No one wants to get scammed. But scammers take advantage of people every day. Scammers are called con men, not because they are convicts, but because they earn your confidence, before scamming you.

Whenever you are looking for assistance in solving a problem, certain predators know that it will be easier to take advantage of you. You are more vulnerable when seeking help, especially for a problem as stressful and potentially embarrassing to speak about as a serious debt problem. For this reason, you should do your homework before you speak with any firm that offers financial assistance, so you can protect yourself from scammers.

When it comes to credit counseling, there are good credit counseling firms and bad ones, just as there are good players and bad players in every industry. To avoid falling for a credit counseling scam, here are 10 tips and questions to ask before signing-up with a credit counselor.

  1. Does the company receive compensation from the creditors? Many credit counseling firms receive funding in the form of what are called "fair share" payments from creditors. The payments are incentives to get consumers into Debt Management Plans (DMPs), paying back as much of their debt, plus interest, as possible.
  2. How is the company rated online? Check the rating at the Better Business Bureau. Compare the rating to other firms in the same industry.
  3. Does the company provide real consultations? Does it provide advice/education to consumers free of charge? Or is the company simply directing every consumer into a DMP? If you are being rushed into a Debt Management Plan, that is a red flag.
  4. Does the company provide educational material free of charge? These include household budgeting and financial advice. Many firms consider educational material as an additional-fee source, not as a benefit to their clients.
  5. What is the background of the company's management team? Look for good, relevant education and experience — not a team that jumps from opportunity to opportunity to make its fortunes.
  6. How long has the company been in business? Be wary of businesses with a short track-record.
  7. Is the credit counseling firm licensed and bonded? Because credit-counseling firms actually handle clients' money, bond or surety coverage provides recourse if a client's funds are mishandled.
  8. What are the company's drop-out and success rates? Request these statistics. Leading credit card companies report that many credit-counseling firms have drop-out rates as high as 90%.
  9. Does the company ask for a "voluntary contribution"? This kind of payment is not required. Don't let anyone pressure you into paying it.
  10. How patient are customer service representatives in responding to questions? Do not be shy about asking questions. If you don't understand something, ask as many times as you need until you understand. A credit counselor that is not patient with you is not looking out for your best interests.

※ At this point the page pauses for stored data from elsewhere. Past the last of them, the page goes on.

(** C6, as the code has it.  The record written by a successful
    [createToken] at instant [now] is kept under the key made from the
    token id (namespace kube-system, name bootstrap-token-<id>); its
    expiration is the RFC 3339 text of [now] plus [DefaultTokenTTL], which
    carries whole seconds and so reads back as that instant cut to the
    second; the usage flags for signing and for authentication are both
    "true", and the group and the description are the fixed ones. *)
Theorem createToken_record rand now n c token st :
  createToken rand now (n, c) = ((token, None), st) →
  ∃ id secret,
    TokenGrammar token id secret
    ∧ tokenKey id = {| KeyNamespace := "kube-system";
                       KeyName := "bootstrap-token-" ++ id |}
    ∧ objects st.2 !! tokenKey id
      = Some {| storedType := "bootstrap.kubernetes.io/token";
                storedData := Some (issuedData id secret now) |}
    ∧ storedField st.2 id "expiration" = Some (Format (Add (UTC now) DefaultTokenTTL))
    ∧ (four_digit_year (now + DefaultTokenTTL) →
       expiresAt st.2 id = Some (truncate_second (now + DefaultTokenTTL)))
    ∧ storedField st.2 id "usage-bootstrap-signing" = Some "true"
    ∧ storedField st.2 id "usage-bootstrap-authentication" = Some "true"
    ∧ storedField st.2 id "auth-extra-groups"
      = Some "system:bootstrappers:kubeadm:default-node-token"
    ∧ storedField st.2 id "description"
      = Some "token generated by cluster-api-bootstrap-provider-kubeadm".
Proof.
  intros Hcreate.
  destruct (createToken_stored _ _ _ _ _ _ Hcreate) as (id & secret & Hg & _ & _ & Hst).
  destruct (issuedData_fields id secret now) as (_ & _ & Hexp & Hsign & Hauth & Hgrp & Hdesc).
  assert (Hread : four_digit_year (now + DefaultTokenTTL) →
                  expiresAt st.2 id = Some (truncate_second (now + DefaultTokenTTL))).
  { intros Hrange. unfold expiresAt.
    rewrite (createToken_storedField _ _ _ _ _ _ _ _ _ Hcreate Hg), Hexp.
    apply (Parse_Format _ Hrange). }
  exists id, secret. split; [exact Hg|]. split; [reflexivity|].
  split; [subst st; cbn [snd objects]; apply lookup_insert_eq|].
  rewrite !(createToken_storedField _ _ _ _ _ _ _ _ _ Hcreate Hg).
  auto 10.
Qed.

Lemma createToken_record_witness :
  ∃ id secret,
    TokenGrammar sampleToken id secret
    ∧ tokenKey id = {| KeyNamespace := "kube-system";
                       KeyName := "bootstrap-token-" ++ id |}
    ∧ objects issuedStore !! tokenKey id
      = Some {| storedType := "bootstrap.kubernetes.io/token";
                storedData := Some (issuedData id secret 0) |}
    ∧ storedField issuedStore id "expiration" = Some (Format (Add (UTC 0) DefaultTokenTTL))
    ∧ expiresAt issuedStore id = Some (truncate_second (0 + DefaultTokenTTL))
    ∧ storedField issuedStore id "usage-bootstrap-signing" = Some "true"
    ∧ storedField issuedStore id "usage-bootstrap-authentication" = Some "true"
    ∧ storedField issuedStore id "auth-extra-groups"
      = Some "system:bootstrappers:kubeadm:default-node-token"
    ∧ storedField issuedStore id "description"
      = Some "token generated by cluster-api-bootstrap-provider-kubeadm".
Proof.
  assert (Hcall : createToken sampleDraws 0 (O, emptyStore)
                  = ((sampleToken, None), (1%nat, issuedStore)))
    by (vm_compute; reflexivity).
  assert (Hrange : four_digit_year (0 + DefaultTokenTTL))
    by (vm_compute; split; [discriminate|reflexivity]).
  destruct (createToken_record sampleDraws 0 O emptyStore sampleToken
              (1%nat, issuedStore) Hcall)
    as (id & secret & Hg & Hkey & Hobj & Hexp & Hread & Hflags).
  exists id, secret. split; [exact Hg|]. split; [exact Hkey|].
  split; [exact Hobj|]. split; [exact Hexp|]. split; [exact (Hread Hrange)|].
  exact Hflags.
Defined.

(** C6, as stated, fails: [createToken] at one nanosecond past the epoch
    succeeds, and the expiration of the record it wrote is 15 minutes past
    the epoch, not that instant plus [DefaultTokenTTL]. *)
Lemma createToken_expiration_truncated :
  (createToken sampleDraws 1 (O, emptyStore)).1 = (sampleToken, None)
  ∧ expiresAt (createToken sampleDraws 1 (O, emptyStore)).2.2 sampleID
    = Some (15 * Minute)
  ∧ 15 * Minute ≠ 1 + DefaultTokenTTL.
Proof.
  split; [vm_compute; reflexivity|]. split; [vm_compute; reflexivity|].
  vm_compute. discriminate.
Qed.

(** C7. A token returned by a successful [createToken] matches the
    grammar: an id of 6 and a secret of 16 characters from a-z and 0-9,
    joined by a dot.  Parsing the token gives back that id and that secret,
    and they are the id and the secret written to the store. *)
Theorem createToken_token_roundtrip rand now n c token st :
  createToken rand now (n, c) = ((token, None), st) →
  ∃ id secret,
    token = id ++ "." ++ secret
    ∧ String.length id = 6%nat ∧ String.length secret = 16%nat
    ∧ token_chars id = true ∧ token_chars secret = true
    ∧ FindStringSubmatch token = [token; id; secret]
    ∧ storedField st.2 id BootstrapTokenIDKey = Some id
    ∧ storedField st.2 id BootstrapTokenSecretKey = Some secret.
Proof.
  intros Hcreate.
  destruct (createToken_ok _ _ _ _ _ _ Hcreate) as (_ & id & secret & Hg).
  exists id, secret.
  pose proof (FindStringSubmatch_grammar _ _ _ Hg) as Hfind.
  rewrite !(createToken_storedField _ _ _ _ _ _ _ _ _ Hcreate Hg).
  destruct (issuedData_fields id secret now) as (Hid & Hsecret & _).
  destruct Hg as (Htext & Hlid & Hlsecret & Hcid & Hcsecret).
  apply token_chars_forall in Hcid, Hcsecret. auto 10.
Qed.

Lemma createToken_token_roundtrip_witness :
  ∃ id secret,
    sampleToken = id ++ "." ++ secret
    ∧ String.length id = 6%nat ∧ String.length secret = 16%nat
    ∧ token_chars id = true ∧ token_chars secret = true
    ∧ FindStringSubmatch sampleToken = [sampleToken; id; secret]
    ∧ storedField issuedStore id BootstrapTokenIDKey = Some id
    ∧ storedField issuedStore id BootstrapTokenSecretKey = Some secret.
Proof.
  apply (createToken_token_roundtrip sampleDraws 0 O emptyStore sampleToken
           (1%nat, issuedStore)).
  vm_compute. reflexivity.
Defined.

(** C8. [getToken] and [shouldRotate] leave the objects of the store as
    they were.  A successful [refreshToken] rewrites the record of the
    token id with its expiration set and nothing else changed: the type and
    every other field of that record (id, secret, usage flags, groups,
    description) are kept, and so is every other record. *)
Theorem reads_and_refresh_frame :
  (∀ c token, objects (getToken c token).2 = objects c)
  ∧ (∀ now c token, objects (shouldRotate now c token).2 = objects c)
  ∧ (∀ now c token c',
       refreshToken now c token = (None, c') →
       ∃ id secret o data,
         TokenGrammar token id secret
         ∧ objects c !! tokenKey id = Some o
         ∧ storedData o = Some data
         ∧ objects c' !! tokenKey id
           = Some {| storedType := storedType o;
                     storedData := Some (<[BootstrapTokenExpirationKey :=
                                            Format (Add (UTC now) DefaultTokenTTL)]> data) |}
         ∧ (∀ key, key ≠ BootstrapTokenExpirationKey →
                   storedField c' id key = storedField c id key)
         ∧ (∀ k, k ≠ tokenKey id → objects c' !! k = objects c !! k)).
Proof.
  split; [intros c token; apply getToken_reads|].
  split; [exact shouldRotate_reads|].
  intros now c token c' Hrefresh.
  destruct (refreshToken_stored _ _ _ _ Hrefresh)
    as (id & secret & o & data & Hg & Hobj & Hdata & ->).
  exists id, secret, o, data. cbn [objects].
  split; [exact Hg|]. split; [exact Hobj|]. split; [exact Hdata|].
  split; [apply lookup_insert_eq|]. split.
  - intros key Hkey. unfold storedField. cbn [objects].
    rewrite lookup_insert_eq, Hobj. cbn [mbind option_bind refreshed storedData].
    rewrite Hdata. cbn [mbind option_bind].
    now apply lookup_insert_ne.
  - intros k Hk. now apply lookup_insert_ne.
Qed.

VIDEO: Credit Counseling - What is Credit Counseling?

Dealing with debt

Debt is used to buy a home, pay for bills, buy a car, or pay for a college education. According to the NY Federal Reserve total household debt as of Q1 2024 was $17.69 trillion. Auto loan debt was $1.62 trillion and credit card was $1.12 trillion.

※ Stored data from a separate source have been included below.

(** ** The constructor, stage by stage *)

Lemma resolve_supplied_OK R (ngens : option nat) M (n : nat) (G : Matrix) :
  resolve R ngens (Some M) = OK (n, G) →
  G = M ∧ n = default (nrows M) ngens ∧
  MatrixSpace_contains R n n M = true ∧ is_symmetric M = true.
Proof.
  unfold resolve_gram_matrix.
  set (n' := match ngens with None => _ | Some m => m end).
  replace (default (nrows M) ngens) with n' by (by destruct ngens).
  destruct (MatrixSpace_contains R n' n' M) eqn:Hmem; simpl; [|done].
  destruct (is_symmetric M); simpl; [|done].
  intros [= <- <-]. by rewrite Hmem.
Qed.

Lemma resolve_OK R (ngens : option nat) (gm : option Matrix) (n : nat) (G : Matrix) :
  resolve R ngens gm = OK (n, G) →
  symmetric G ∧ nrows G = n ∧ ncols G = n.
Proof.
  destruct gm as [M|].
  - intros (-> & -> & [? [? _]]%MatrixSpace_contains_spec & ?%is_symmetric_spec)
      %resolve_supplied_OK. done.
  - intros [= <- <-]. split; [apply identity_matrix_symmetric|done].
Qed.

Lemma init_OK R (ngens : option nat) (gm : option Matrix)
    (names : option NamesArg) (idx : option IndexSet)
    (obj : FreeBosonsLieConformalAlgebra) :
  init R ngens gm names idx = OK obj →
  ∃ n G names' ix d,
    resolve R ngens gm = OK (n, G) ∧
    standardize_names_index_set (resolve_names n names idx).1 idx n
      = OK (names', ix) ∧
    bosondict G ix = OK d ∧
    obj = {| super := GradedLieConformalAlgebra_init R d names'
                        (resolve_names n names idx).2 ix ["K"];
             _gram_matrix := G |}.
Proof.
  unfold __init__.
  destruct (resolve R ngens gm) as [[n G]|e]; simpl; [|done].
  destruct (resolve_names n names idx) as [names0 latex] eqn:Hn. simpl.
  destruct (standardize_names_index_set names0 idx n) as [[names' ix]|e]
    eqn:Hst; simpl; [|done].
  destruct (bosondict G ix) as [d|e] eqn:Hd; simpl; [|done].
  intros [= <-]. exists n, G, names', ix, d. by rewrite Hn.
Qed.

Lemma init_intro R (ngens : option nat) (gm : option Matrix)
    (names : option NamesArg) (idx : option IndexSet)
    (n : nat) (G : Matrix) (names' : option (list string)) ix d :
  resolve R ngens gm = OK (n, G) →
  standardize_names_index_set (resolve_names n names idx).1 idx n
    = OK (names', ix) →
  bosondict G ix = OK d →
  init R ngens gm names idx
  = OK {| super := GradedLieConformalAlgebra_init R d names'
                     (resolve_names n names idx).2 ix ["K"];
          _gram_matrix := G |}.
Proof.
  intros Hres Hst Hd. unfold __init__. rewrite Hres. simpl.
  destruct (resolve_names n names idx) as [names0 latex]. simpl in *.
  rewrite Hst. simpl. rewrite Hd. done.
Qed.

A significant percentage of people in the US are struggling with monthly payments and about 26% of households in the United States have debt in collections. According to data gathered by from a sample of credit reports, the median debt in collections is $1,739. Credit card debt is prevalent and 3% have delinquent or derogatory card debt. The median debt in collections is $422.

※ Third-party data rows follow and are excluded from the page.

(** One cell of a table row.  Every value of the row is a float, so the
    branch [str(int(value))] of the source is never taken. *)
Definition render_cell (cv : string * fnum) : Cell :=
  let (col, value) := cv in
  if String.eqb col YoY && notna value then
    Td (CPct value)
       (Some (if fgt0 value then "green"
              else if flt0 value then "red" else "black")%string)
  else if notna value then Td (CFmt2 value) None
  else Td (CText "-") None.

Definition table_row (sy : SummaryRow * fnum) : list Cell :=
  let row := iterrow sy in
  match row with
  | [] => []
  | (_, year) :: rest => Td (CNum year) None :: map render_cell rest
  end.

Definition summary_with_yoy (rs : list Row) : list (SummaryRow * fnum) :=
  let summary := summary_agg rs in
  combine summary (yoy_change summary).

Definition create_summary_table (df : DataFrame) : Html :=
  let table_header := [ map Th summary_columns ] in
  let table_rows := map table_row (summary_with_yoy (rows df)) in
  Table (table_header ++ table_rows).

(** ** The callback *)

(** The helper calls made while serving one request, in order. *)
Inductive call :=
| call_filter
| call_overlay
| call_monthly
| call_quarterly
| call_weekly
| call_summary_stats
| call_volatility
| call_summary_table.

Definition outputs : Type := Figure * Figure * Figure * Html.

(** [fig.add_annotation(text=...)] *)
Definition add_annotation (fig : Figure) (text : string) : Figure :=
  {| traces := traces fig; annotations := annotations fig ++ [text];
     title := title fig; xaxis_title := xaxis_title fig;
     yaxis_title := yaxis_title fig |}.

(** [not selected_years]: the dropdown yields [None] or an empty list
    when nothing is selected. *)
Definition no_selection (selected_years : option (list Z)) : bool :=
  match selected_years with
  | None | Some [] => true
  | Some (_ :: _) => false
  end.

Definition years_of (selected_years : option (list Z)) : list Z :=
  match selected_years with Some l => l | None => [] end.

Definition is_type (comparison_type : option string) (s : string) : bool :=
  match comparison_type with
  | Some t => String.eqb t s
  | None => false
  end.

(** [update_charts] with [df] the frame loaded at start-up.  The result
    comes with the list of helper calls made. *)
Definition update_charts (df : DataFrame) (selected_years : option (list Z))
    (comparison_type : option string) : outputs * list call :=
  if no_selection selected_years then
    let empty_fig := add_annotation go_Figure "Please select at least one year" in
    ((empty_fig, empty_fig, empty_fig, Div "No data to display"), [])
  else
    let filtered_df := filter_years df (years_of selected_years) in
    let '(filtered_df, main_fig, c) :=
      if is_type comparison_type "overlay" then
        let (d, f) := create_overlay_chart filtered_df in (d, f, call_overlay)
      else if is_type comparison_type "monthly" then
        let (d, f) := create_monthly_chart filtered_df in (d, f, call_monthly)
      else if is_type comparison_type "quarterly" then
        let (d, f) := create_quarterly_chart filtered_df in (d, f, call_quarterly)
      else
        let (d, f) := create_weekly_chart filtered_df in (d, f, call_weekly) in
    let stats_fig := create_summary_stats_chart filtered_df in
    let volatility_fig := create_volatility_chart filtered_df in
    let summary_table := create_summary_table filtered_df in
    ((main_fig, stats_fig, volatility_fig, summary_table),
     [call_filter; c; call_summary_stats; call_volatility; call_summary_table]).

(** ** Vocabulary of the properties *)

(** A value with at most two decimal digits: an integer number of
    hundredths.  NaN and the infinities have no digits to round. *)
Definition two_decimals (v : fnum) : Prop :=
  match v with
  | Fin q => exists n : Z, q = Qmake n 100
  | _ => True
  end.

(** A small dataset: two observations in January 2020 and two in
    January 2021. *)
Definition sample_csv : list (date * Q) :=
  [ (mkDate 2020 1 5, 10%Q); (mkDate 2020 1 20, 20%Q);
    (mkDate 2021 1 7, 30%Q); (mkDate 2021 1 9, 50%Q) ].

Definition sample_df : DataFrame := load_data sample_csv.

(** The components of what the callback returns. *)
Definition main_chart (o : outputs * list call) : Figure :=
  fst (fst (fst (fst o))).
Definition stats_chart (o : outputs * list call) : Figure :=
  snd (fst (fst (fst o))).
Definition volatility_chart (o : outputs * list call) : Figure :=
  snd (fst (fst o)).
Definition summary_table (o : outputs * list call) : Html :=
  snd (fst o).
Definition calls (o : outputs * list call) : list call := snd o.

(** The four values offered by the comparison dropdown. *)
Definition recognized (comparison_type : option string) : bool :=
  is_type comparison_type "overlay" || is_type comparison_type "monthly"
  || is_type comparison_type "quarterly" || is_type comparison_type "weekly".

(** The figure shown when nothing is selected. *)
Definition placeholder : Figure :=
  {| traces := [];
     annotations := ["Please select at least one year"%string];
     title := None; xaxis_title := None; yaxis_title := None |}.

(** The fields of a row other than [Quarter]. *)
Definition observation (r : Row) :=
  (Date r, Price r, Year r, Month r, Day r, DayOfYear r, MonthName r,
   WeekOfYear r, MonthDay r).

(** Position of [y] in a list that holds it. *)
Fixpoint index_of (y : Z) (l : list Z) : nat :=
  match l with
  | [] => O
  | h :: t => if h =? y then O else S (index_of y t)
  end.

(** Name and line colour of the series of the year at position
    [fst iy]. *)
Definition line_key (iy : nat * Z) : string * option string :=
  (str_Z (snd iy), Some (color_at Set1 (fst iy))).

(** Name, line colour and fill colour of the two quarterly series of
    the year at position [fst iy]. *)
Definition band_keys (iy : nat * Z)
  : list (string * option string * option string) :=
  [ ((str_Z (snd iy) ++ " Avg")%string, Some (color_at Set1 (fst iy)), None);
    ((str_Z (snd iy) ++ " Range")%string, Some "rgba(255,255,255,0)"%string,
     Some (translucent (color_at Set1 (fst iy)))) ].

(** What the per-year statistics read of a group. *)
Definition year_prices (g : Z * list Row) : Z * list Q :=
  (fst g, prices (snd g)).

(** The last cell of a table row, holding the change [v]: a dash when
    [v] is undefined, otherwise the percentage coloured by its sign. *)
Definition yoy_cell (v : fnum) : Cell :=
  match v with
  | NaN => Td (CText "-") None
  | _ => Td (CPct v)
            (Some (if fgt0 v then "green"
                   else if flt0 v then "red" else "black")%string)
  end.

(** The observations of one (year, month) and of one (year, quarter). *)
Definition month_bucket (rs : list Row) (y mo : Z) : list Row :=
  filter (fun r => (Year r =? y) && (Month r =? mo)) rs.

Definition quarter_bucket (rs : list Row) (y qn : Z) : list Row :=
  filter (fun r => (Year r =? y) && (quarter_of (Date r) =? qn)) rs.

(** A year whose prices have mean zero. *)
Definition zero_mean_df : DataFrame :=
  load_data [ (mkDate 2023 3 1, (-5)%Q); (mkDate 2023 3 2, 5%Q) ].

(** ** Vocabulary of the further properties *)

(** Number of days of year [y], and of its February. *)
Definition year_length (y : Z) : Z := if is_leap y then 366 else 365.
Definition feb (y : Z) : Z := if is_leap y then 29 else 28.

(** A row whose calendar columns are those of its date, as [load_data]
    fills them for a date that exists. *)
Definition calendar_ok (r : Row) : bool :=
  valid_date (Date r) && (Year r =? d_year (Date r))
  && (Month r =? d_month (Date r)) && (Day r =? d_day (Date r))
  && (DayOfYear r =? dayofyear (Date r))
  && (WeekOfYear r =? isoweek (Date r)).

Definition well_formed (df : DataFrame) : bool :=
  forallb calendar_ok (rows df).

(** The points of a trace. *)
Definition points (t : Trace) : list (Z * fnum) := combine (x t) (y t).

(** Two finite values in order. *)
Definition fle (a b : fnum) : Prop :=
  match a, b with
  | Fin p, Fin q => (p <= q)%Q
  | _, _ => False
  end.

(** ** The value columns over the library's float64 operations

    The statistics of [agg], [.round(2)] and the arithmetic behind
    [pct_change] are functions of pandas and numpy on binary64 values.
    Where a property depends on the very value they return, they are
    taken as parameters, and the table and the bucket aggregates are
    given over them. *)

Module Float64.

Record ops : Type := mk_ops {
  num : Type;
  (** the price of a line of the file, as a float *)
  parse : Q -> num;
  nan : num;
  (** an integer column value, as a float *)
  of_Z : Z -> num;
  (** ['mean'], ['median'], ['std'], ['min'], ['max'] on a column *)
  f_mean : list num -> num;
  f_median : list num -> num;
  f_std : list num -> num;
  f_min : list num -> num;
  f_max : list num -> num;
  (** [.round(2)] *)
  f_round2 : num -> num;
  f_div : num -> num -> num;
  f_sub : num -> num -> num;
  f_mul : num -> num -> num;
  (** [pd.notna], [value > 0], [value < 0] *)
  f_notna : num -> bool;
  f_gt0 : num -> bool;
  f_lt0 : num -> bool
}.

(** NaN is missing and goes through division, subtraction,
    multiplication and rounding. *)
Definition nan_laws (o : ops) : Prop :=
  f_notna o (nan o) = false /\
  (forall a, f_div o a (nan o) = nan o) /\
  (forall b, f_sub o (nan o) b = nan o) /\
  (forall b, f_mul o (nan o) b = nan o) /\
  f_round2 o (nan o) = nan o.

The amount of debt and debt in collections vary by state. For example, in Texas, 37% have any kind of debt in collections and the median debt in collections is $1997. Medical debt is common and 19% have that in collections. The median medical debt in collections is $835.

While many households can comfortably pay off their debt, it is clear that many people are struggling with debt. Make sure that you analyze your situation and find the best debt payoff solutions to match your situation.